-- Opening Marker --

(** What [saveDeliveryDateToSession] does to the array: the first entry of
    the line item is replaced, or the entry is added at the end. *)
Definition upsert_date (li : ItemId) (entry : json) (l : list json) : list json :=
  match list_find (λ e, date_key e = Some li) l with
  | Some (i, _) => <[i := entry]> l
  | None => l ++ [entry]
  end.

(** ** The remaining handlers and effects of [CustomShipping.tsx] *)

(** [navigateNextStep(b)]: a callback of the parent, not awaited. *)
Definition with_navigation (b : bool) (w : World) : World :=
  {| clock := clock w; ss := ss w; events := events w ++ [EvNavigateNextStep b];
     console := console w; unhandled := unhandled w; ui := ui w |}.

Module Shell.
Section Component.

Context (E : Env) (P : Props).

Definition navigateNextStep (b : bool) : M unit := modify (with_navigation b).

Definition handleFinalContinue (s : UiState) : M unit :=
  if isLoading s then mret tt
  else
    modify (setIsLoading true);;
    finally
      (try_catch
         (CustomShipping.refreshCheckoutTotals E;;
          CustomShipping.updateOrderSummaryDisplay E;;
          navigateNextStep (isBillingSameAsShipping P))
         (λ err,
            modify (setError (Some (err_message err)));;
            modify (setIsEditing false);;
            CustomShipping.onUnhandledError err))
      (setIsLoading false).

-- Closing Marker --

Set down the records above once more, exactly as given.

*Output for this task*:
(** What [saveDeliveryDateToSession] does to the array: the first entry of
    the line item is replaced, or the entry is added at the end. *)
Definition upsert_date (li : ItemId) (entry : json) (l : list json) : list json :=
  match list_find (λ e, date_key e = Some li) l with
  | Some (i, _) => <[i := entry]> l
  | None => l ++ [entry]
  end.

(** ** The remaining handlers and effects of [CustomShipping.tsx] *)

(** [navigateNextStep(b)]: a callback of the parent, not awaited. *)
Definition with_navigation (b : bool) (w : World) : World :=
  {| clock := clock w; ss := ss w; events := events w ++ [EvNavigateNextStep b];
     console := console w; unhandled := unhandled w; ui := ui w |}.

Module Shell.
Section Component.

Context (E : Env) (P : Props).

Definition navigateNextStep (b : bool) : M unit := modify (with_navigation b).

Definition handleFinalContinue (s : UiState) : M unit :=
  if isLoading s then mret tt
  else
    modify (setIsLoading true);;
    finally
      (try_catch
         (CustomShipping.refreshCheckoutTotals E;;
          CustomShipping.updateOrderSummaryDisplay E;;
          navigateNextStep (isBillingSameAsShipping P))
         (λ err,
            modify (setError (Some (err_message err)));;
            modify (setIsEditing false);;
            CustomShipping.onUnhandledError err))
      (setIsLoading false).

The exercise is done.